(** C31. A region compiled from a plan is a typed chain of pure native functions of the
    plan's tools: at least two distinct steps; each names a tool of the source
    registry that is PURE, READ_ONLY and PARALLEL_SAFE there, and runs the native
    function published for it, one scalar value to another; each result is
    accepted by the property it feeds and has the type of the next input; the
    region's ends are the ends of the chain, and what CFlow runs is the plan of the
    graph to which exactly these functions were added, in their order. *)
Theorem compiled_region_sound (fuel : nat) (config : turbo_agent_compiler_config) (r : registry)
    (source : turbo_agent_dag_source) (plan : dag) (o1 o2 : oracle)
    (chain : turbo_agent_cflow_region_source) (out : bool) (o o' : oracle)
    (x : turbo_agent_cflow_region_plan) :
  registry_wf sizeof_native_projection r ->
  turbo_agent_compile_dag sizeof_native_projection fuel (Some config) (Some r) (Some source) true o1 =
    Some (inr plan, o2) ->
  turbo_agent_compile_cflow_region (Some plan) (Some chain) out o = (inr x, o') ->
  exists approved steps ps, rsrc_steps chain = Some steps /\ length ps = length steps /\
    (2 <= length steps)%nat /\ NoDup (dag_step_index <$> steps) /\
    turbo_agent_cflow_region_step_count (Some x) = Z.of_nat (length steps) /\
    (exists first, ps !! 0%nat = Some first /\
       turbo_agent_cflow_region_input_type (Some x) = Some (input_type first) /\
       turbo_agent_cflow_region_output_type (Some x) = Some (output_type (List.last ps first)) /\
       runs_functions (rp_plan x) (input_type first) ps) /\
    forall i step p, steps !! i = Some step -> ps !! i = Some p ->
      exists name e e' native,
        turbo_agent_executable_dag_step_tool_name (Some plan) (dag_step_index step) = Some name /\
        found (Some r) (Some name) = Some e /\ same_contract sizeof_native_projection e e' /\
        native_step approved name e' native p /\
        forall step' p' name', steps !! S i = Some step' -> ps !! S i = Some p' ->
          turbo_agent_executable_dag_step_tool_name (Some plan) (dag_step_index step') = Some name' ->
          linked approved (fun _ => True) (Some (name, p)) name' (consumer_property step') p'.
Proof.
  intros Hr Hplan Hregion.
  destruct (compile_dag_ok _ _ _ _ _ _ _ _ _ Hr Hplan)
    as (config' & source' & sources & [= <-] & [= <-] & _ & _ & _ & _ & Hcp).
  destruct (cp_approved _ _ _ _ _ _ Hcp) as (approved & Ea & Hsealed).
  destruct (compile_region_ok _ _ _ _ _ _ Hregion)
    as (approved' & steps & ps & first & rest & Es & Ev & Ea' & Hch & Hnd & -> & Hi & Ho & Hn & Hruns).
  rewrite Ea in Ea'. injection Ea' as <-. cbn in Es.
  exists approved, steps, (first :: rest). split; [done|].
  split; [by eapply chained_length|]. split; [by eapply source_two_steps|]. split; [done|].
  split; [done|]. split; [exists first; cbn; rewrite Hi, Ho; by split_and!|].
  intros i step p Hs Hp.
  destruct (chained_lookup _ _ _ _ _ _ Hch i step p Hs Hp) as (name & e' & native & Hname & Hns & Hnext).
  assert (Ht : exists t, t ∈ dag_steps plan /\ st_tool_name t = name).
  { unfold turbo_agent_executable_dag_step_tool_name in Hname. destruct (_ <=? _); [done|].
    destruct (dag_steps plan !! Z.to_nat (dag_step_index step)) as [t|] eqn:Et; [|done].
    injection Hname as <-. exists t. split; [by eapply list_elem_of_lookup_2|done]. }
  destruct Ht as (t & Ht & Etn).
  destruct (st_every_tool _ _ _ _ Hsealed t Ht) as (e & e2 & Hf & Hf' & Hsame). rewrite Etn in Hf, Hf'.
  rewrite (ns_found _ _ _ _ _ Hns) in Hf'. injection Hf' as <-.
  by exists name, e, e', native.
Qed.
(** Answers ENOENT (with the value 0), ERANGE or OK with the value.  A double
    passes the three comparisons exactly when it is an integer in range; the
    JSON library has no NaN. *)
(* src/agent/src/turbo_agent_resilience.c 232-247 turbo_agent_usage_exact_u64 *)
Definition turbo_agent_usage_exact_u64 (usage : J) (primary : string)
    (alternate : option string) : salts_status * Z :=
  let field :=
    match json_object_get usage primary, alternate with
    | Some f, _ => Some f
    | None, Some alt => json_object_get usage alt
    | None, None => None
    end in
  match field with
  | None => (SALTS_ENOENT, 0)
  | Some f =>
      match double_integral (turbo_runtime_json_value_as_double (Some f) (DFinite (-1) 0)) with
      | Some n => if (0 <=? n) && (n <=? TURBO_AGENT_USAGE_MAX_EXACT_INTEGER)
                  then (SALTS_OK, n) else (SALTS_ERANGE, 0)
      | None => (SALTS_ERANGE, 0)
      end
  end.

(** The three counts, or the status that ends the recording. *)
(* src/agent/src/turbo_agent_resilience.c 266-276 turbo_agent_usage_record *)
Definition usage_counts (usage : J) : salts_status + Z * Z * Z :=
  let (input_rc, input_tokens) :=
    turbo_agent_usage_exact_u64 usage "input_tokens" (Some "prompt_tokens") in
  let (output_rc, output_tokens) :=
    turbo_agent_usage_exact_u64 usage "output_tokens" (Some "completion_tokens") in
  let (total_rc, total_tokens) := turbo_agent_usage_exact_u64 usage "total_tokens" None in
  if bool_decide (input_rc = SALTS_ERANGE) || bool_decide (output_rc = SALTS_ERANGE)
     || bool_decide (total_rc = SALTS_ERANGE)
  then inl SALTS_ERANGE
  else
    let summed := bool_decide (total_rc = SALTS_ENOENT) in
    if summed && (UINT64_MAX - input_tokens <? output_tokens) then inl SALTS_ERANGE
    else
      let total := if summed then u64 (input_tokens + output_tokens) else total_tokens in
      if TURBO_AGENT_USAGE_MAX_EXACT_INTEGER <? total then inl SALTS_ERANGE
      else inr (input_tokens, output_tokens, total).

(* src/agent/src/turbo_agent_resilience.c 291-307 turbo_agent_usage_record *)
Definition usage_fields (run_id thread_id : option string) (provider model : string)
    (last_id : option string) (counts : Z * Z * Z) : list (raw_setter J) :=
  let '(input_tokens, output_tokens, total_tokens) := counts in
  [ raw_number "schema_version" 1; raw_optional "run_id" run_id;
    raw_optional "thread_id" thread_id; raw_null "turn_seq";
    raw_string "operation" "model"; raw_string "provider" provider; raw_string "model" model ]
  ++ match last_id with Some id => [raw_string "provider_request_id" id] | None => [] end
  ++ [ raw_number "input_tokens" input_tokens; raw_null "cached_input_tokens";
       raw_number "output_tokens" output_tokens; raw_null "reasoning_tokens";
       raw_number "total_tokens" total_tokens;
       (fun obj o => json_object_set_bool obj "estimated" false o) ].

(* src/agent/src/turbo_agent_resilience.c 308-311 turbo_agent_usage_record *)
Definition cost_fields : list (raw_setter J) :=
  [ raw_string "status" "unknown"; raw_string "currency" "USD";
    raw_null "amount_micros"; raw_null "price_catalog_version" ].
(* src/provider/src/turbo_prompt.c 170-230 turbo_prompt_message_to_openai_chat_json *)
Definition turbo_prompt_message_to_openai_chat_json (message : J) : mem J :=
  match turbo_prompt_message_validate_json_value (Some message) with
  | TURBO_PROMPT_OK =>
      role ← need (member_string (Some message) "role");
      let content := json_object_get message "content" in
      json_message ← create_object;
      json_message ← quiet (raw_string "role" role) json_message;
      json_content ← turbo_prompt_content_json_value_to_json content;
      json_message ← quiet (raw_member "content" json_content) json_message;
      json_message ←
        match json_object_get message "tool_call_id" with
        | Some id => quiet (raw_string "tool_call_id" (default "" (as_string (Some id)))) json_message
        | None => mret json_message
        end;
      match json_object_get message "tool_calls" with
      | Some tool_calls =>
          json_tool_calls ← create_array;
          json_tool_calls ← mem_fold (add_converted turbo_prompt_tool_call_to_json)
                              (json_array_items tool_calls) json_tool_calls;
          quiet (raw_member "tool_calls" json_tool_calls) json_message
      | None => mret json_message
      end
  | _ => mem_fail
  end.

(* src/provider/src/turbo_prompt.c 735-761 turbo_prompt_messages_to_openai_chat_json *)
Definition turbo_prompt_messages_to_openai_chat_json (messages : option J) : mem J :=
  messages ← need messages;
  if negb (bool_decide (json_type messages = JSON_ARRAY)) then mem_fail
  else
    json_messages ← create_array;
    mem_fold (add_converted turbo_prompt_message_to_openai_chat_json)
      (json_array_items messages) json_messages.

(** ** OpenAI responses *)

(* src/provider/src/turbo_prompt.c 763-773 turbo_prompt_responses_text *)
Definition turbo_prompt_responses_text (items : J) (role : string) (text : option string) : mem J :=
  item ← create_object;
  text ← need text;
  item ← put_string item "role" role;
  item ← put_string item "content" text;
  append items item.

(* src/provider/src/turbo_prompt.c 775-797 turbo_prompt_responses_call *)
Definition turbo_prompt_responses_call (items : J) (id name : option string) (arguments : option J)
  : mem J :=
  if negb (is_some_nonempty id && is_some_nonempty name
           && (has_type arguments JSON_STRING || has_type arguments JSON_OBJECT)) then mem_fail
  else
    id ← need id; name ← need name; arguments ← need arguments;
    text ← (if bool_decide (json_type arguments = JSON_OBJECT)
            then attempt (create (json_serialize arguments))
            else mret (Some (json_c_text arguments)) : mem (option string));
    item ← create_object;
    text ← need text;
    item ← put_string item "type" "function_call";
    item ← put_string item "call_id" id;
    item ← put_string item "name" name;
    item ← put_string item "arguments" text;
    append items item.

(* src/provider/src/turbo_prompt.c 799-810 turbo_prompt_responses_result *)
Definition turbo_prompt_responses_result (items : J) (id output : option string) : mem J :=
  item ← create_object;
  if negb (is_some_nonempty id) then mem_fail
  else
    id ← need id; output ← need output;
    item ← put_string item "type" "function_call_output";
    item ← put_string item "call_id" id;
    item ← put_string item "output" output;
    append items item.

(* src/provider/src/turbo_prompt.c 837-849 turbo_prompt_messages_to_openai_responses_json *)
Definition responses_part (role : string) (items part : J) : mem J :=
  let text key := member_string (Some part) key in
  let type := default "" (text "type") in
  if bool_decide (type = "text") then turbo_prompt_responses_text items role (text "text")
  else if bool_decide (type = "tool_use") then
    if negb (bool_decide (role = "assistant")) then mem_fail
    else turbo_prompt_responses_call items (text "id") (text "name") (json_object_get part "input")
  else turbo_prompt_responses_result items (text "tool_use_id") (text "content").

(* src/provider/src/turbo_prompt.c 850-857 turbo_prompt_messages_to_openai_responses_json *)
Definition responses_tool_call (items call : J) : mem J :=
  let function := json_object_get call "function" in
  if negb (bool_decide (member_string (Some call) "type" = Some "function")) then mem_fail
  else turbo_prompt_responses_call items (member_string (Some call) "id")
         (member_string function "name") (member function "arguments").

(* src/provider/src/turbo_prompt.c 818-858 turbo_prompt_messages_to_openai_responses_json *)
Definition responses_message (items message : J) : mem J :=
  match turbo_prompt_message_validate_json_value (Some message) with
  | TURBO_PROMPT_OK =>
      let role := default "" (member_string (Some message) "role") in
      let content := json_object_get message "content" in
      let calls := json_object_get message "tool_calls" in
      if bool_decide (role = "tool") then
        if bool_decide (is_Some calls) then mem_fail
        else turbo_prompt_responses_result items (member_string (Some message) "tool_call_id")
               (as_string content)
      else if negb (bool_decide (role ∈ ["user"; "assistant"; "system"; "developer"])) then mem_fail
      else if bool_decide (is_Some calls) && negb (bool_decide (role = "assistant")) then mem_fail
      else
        items ←
          (if has_type content JSON_STRING then
             if bool_decide (is_Some calls) && negb (is_some_nonempty (as_string content))
             then mret items
             else turbo_prompt_responses_text items role (as_string content)
           else if has_type content JSON_ARRAY
           then mem_fold (responses_part role) (default [] (json_array_items <$> content)) items
           else mret items : mem J);
        mem_fold responses_tool_call (default [] (json_array_items <$> calls)) items
  | _ => mem_fail
  end.

(* src/provider/src/turbo_prompt.c 812-863 turbo_prompt_messages_to_openai_responses_json *)
Definition turbo_prompt_messages_to_openai_responses_json (messages : option J) : mem J :=
  messages ← need messages;
  if negb (bool_decide (json_type messages = JSON_ARRAY)) then mem_fail
  else
    items ← create_array;
    mem_fold responses_message (json_array_items messages) items.

(** ** Anthropic messages *)

(* src/provider/src/turbo_prompt.c 232-279 turbo_prompt_tool_call_to_anthropic_part *)
Definition turbo_prompt_tool_call_to_anthropic_part (tool_call : J) : mem J :=
  function_value ← need (json_object_get tool_call "function");
  arguments_value ← need (json_object_get function_value "arguments");
  part ← create_object;
  part ← quiet (raw_string "type" "tool_use") part;
  part ← quiet (raw_string "id" (default "" (member_string (Some tool_call) "id"))) part;
  part ← quiet (raw_string "name" (default "" (member_string (Some function_value) "name"))) part;
  input_json ←
    (if bool_decide (json_type arguments_value = JSON_STRING) then
       parsed ← attempt (value ← need (json_parse (json_c_text arguments_value)); create value);
       match parsed with
       | Some value => mret value
       | None => create_object
       end
     else create (json_clone arguments_value) : mem J);
  quiet (raw_member "input" input_json) part.

(* src/provider/src/turbo_prompt.c 308-350 turbo_prompt_message_to_anthropic_json *)
Definition anthropic_assistant_content (content tool_calls : option J) : mem J :=
  match tool_calls with
  | Some calls =>
      json_content ← create_array;
      json_content ←
        (if has_type content JSON_STRING && is_some_nonempty (as_string content) then
           text_part ← turbo_prompt_content_text_part_create (as_string content);
           quiet_append json_content text_part
         else if has_type content JSON_ARRAY then
           mem_fold (add_converted turbo_prompt_content_part_to_json)
             (default [] (json_array_items <$> content)) json_content
         else mret json_content : mem J);
      mem_fold (add_converted turbo_prompt_tool_call_to_anthropic_part) (json_array_items calls)
        json_content
  | None => turbo_prompt_content_json_value_to_json content
  end.

(** A part that cannot be created is not added. *)
(* src/provider/src/turbo_prompt.c 358-372 turbo_prompt_message_to_anthropic_json *)
Definition anthropic_tool_content (tool_call_id content : option string) : mem J :=
  json_content ← create_array;
  part ← attempt (turbo_prompt_tool_result_part_create tool_call_id content);
  match part with
  | Some part => quiet_append json_content part
  | None => mret json_content
  end.

(* src/provider/src/turbo_prompt.c 281-385 turbo_prompt_message_to_anthropic_json *)
Definition turbo_prompt_message_to_anthropic_json (message : J) : mem J :=
  match turbo_prompt_message_validate_json_value (Some message) with
  | TURBO_PROMPT_OK =>
      role ← need (member_string (Some message) "role");
      let content := json_object_get message "content" in
      let tool_calls := json_object_get message "tool_calls" in
      let tool_call_id := member_string (Some message) "tool_call_id" in
      if bool_decide (role = "system") then mem_fail
      else
        json_message ← create_object;
        if bool_decide (role = "assistant") then
          json_message ← quiet (raw_string "role" "assistant") json_message;
          json_content ← anthropic_assistant_content content tool_calls;
          quiet (raw_member "content" json_content) json_message
        else if bool_decide (role = "tool") then
          if negb (bool_decide (is_Some tool_call_id) && bool_decide (is_Some (as_string content)))
          then mem_fail
          else
            json_message ← quiet (raw_string "role" "user") json_message;
            json_content ← anthropic_tool_content tool_call_id (as_string content);
            quiet (raw_member "content" json_content) json_message
        else
          json_message ← quiet (raw_string "role" "user") json_message;
          json_content ← turbo_prompt_content_json_value_to_json content;
          quiet (raw_member "content" json_content) json_message
  | _ => mem_fail
  end.

(** Status, and the messages with the joined text of the system messages. *)
Definition anthropic_result : Type := turbo_prompt_status * option (J * option string) * oracle.

(* src/provider/src/turbo_prompt.c 886-929 turbo_prompt_messages_to_anthropic_json *)
Fixpoint anthropic_loop (messages : list J) (json_messages : J) (system_text : option string)
    (o : oracle) : anthropic_result :=
  match messages with
  | [] => (TURBO_PROMPT_OK, Some (json_messages, system_text), o)
  | message :: rest =>
      match turbo_prompt_message_validate_json_value (Some message) with
      | TURBO_PROMPT_OK =>
          if bool_decide (member_string (Some message) "role" = Some "system") then
            match member_string (Some message) "content" with
            | None => (TURBO_PROMPT_INVALID_ARGUMENT, None, o)
            | Some content_text =>
                let (joined, o) := alloc o in
                if negb joined then (TURBO_PROMPT_OUT_OF_MEMORY, None, o)
                else
                  let system_text :=
                    match system_text with
                    | Some text => text ++ blank_line ++ content_text
                    | None => content_text
                    end in
                  anthropic_loop rest json_messages (Some system_text) o
            end
          else
            match turbo_prompt_message_to_anthropic_json message o with
            | (None, o) => (TURBO_PROMPT_OUT_OF_MEMORY, None, o)
            | (Some json_message, o) =>
                let (json_messages, o) := json_array_add_owned json_messages json_message o in
                anthropic_loop rest json_messages system_text o
            end
      | _ => (TURBO_PROMPT_INVALID_ARGUMENT, None, o)
      end
  end.

(** [out_messages] and [out_system] say which pointers are there. *)
(* src/provider/src/turbo_prompt.c 865-949 turbo_prompt_messages_to_anthropic_json *)
Definition turbo_prompt_messages_to_anthropic_json (messages : option J) (out_messages out_system : bool)
    (o : oracle) : anthropic_result :=
  match messages with
  | Some l =>
      if negb (out_messages && bool_decide (json_type l = JSON_ARRAY))
      then (TURBO_PROMPT_INVALID_ARGUMENT, None, o)
      else
        match create_array o with
        | (None, o) => (TURBO_PROMPT_OUT_OF_MEMORY, None, o)
        | (Some json_messages, o) =>
            match anthropic_loop (json_array_items l) json_messages None o with
            | (TURBO_PROMPT_OK, Some (json_messages, Some text), o) =>
                if negb out_system then (TURBO_PROMPT_OK, Some (json_messages, None), o)
                else
                  let (copied, o) := alloc o in
                  if copied then (TURBO_PROMPT_OK, Some (json_messages, Some text), o)
                  else (TURBO_PROMPT_OUT_OF_MEMORY, None, o)
            | result => result
            end
        end
  | None => (TURBO_PROMPT_INVALID_ARGUMENT, None, o)
  end.

(** ** Templates

    The Mustache library compiles a text and renders it with a JSON value. *)

Section mustache.
Context {T : Type} (mustache_compile : string -> option T) (mustache_render_json : T -> J -> option string).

□ □ □ □ □

### Exercise details
Write out, from the lines above, only those from the line with "(* src/provider/src/turbo_prompt.c 799-810" to the line with "id ← need id; output ← need output;", exactly as given, including the first and the last.

### Response area
(* src/provider/src/turbo_prompt.c 799-810 turbo_prompt_responses_result *)
Definition turbo_prompt_responses_result (items : J) (id output : option string) : mem J :=
  item ← create_object;
  if negb (is_some_nonempty id) then mem_fail
  else
    id ← need id; output ← need output;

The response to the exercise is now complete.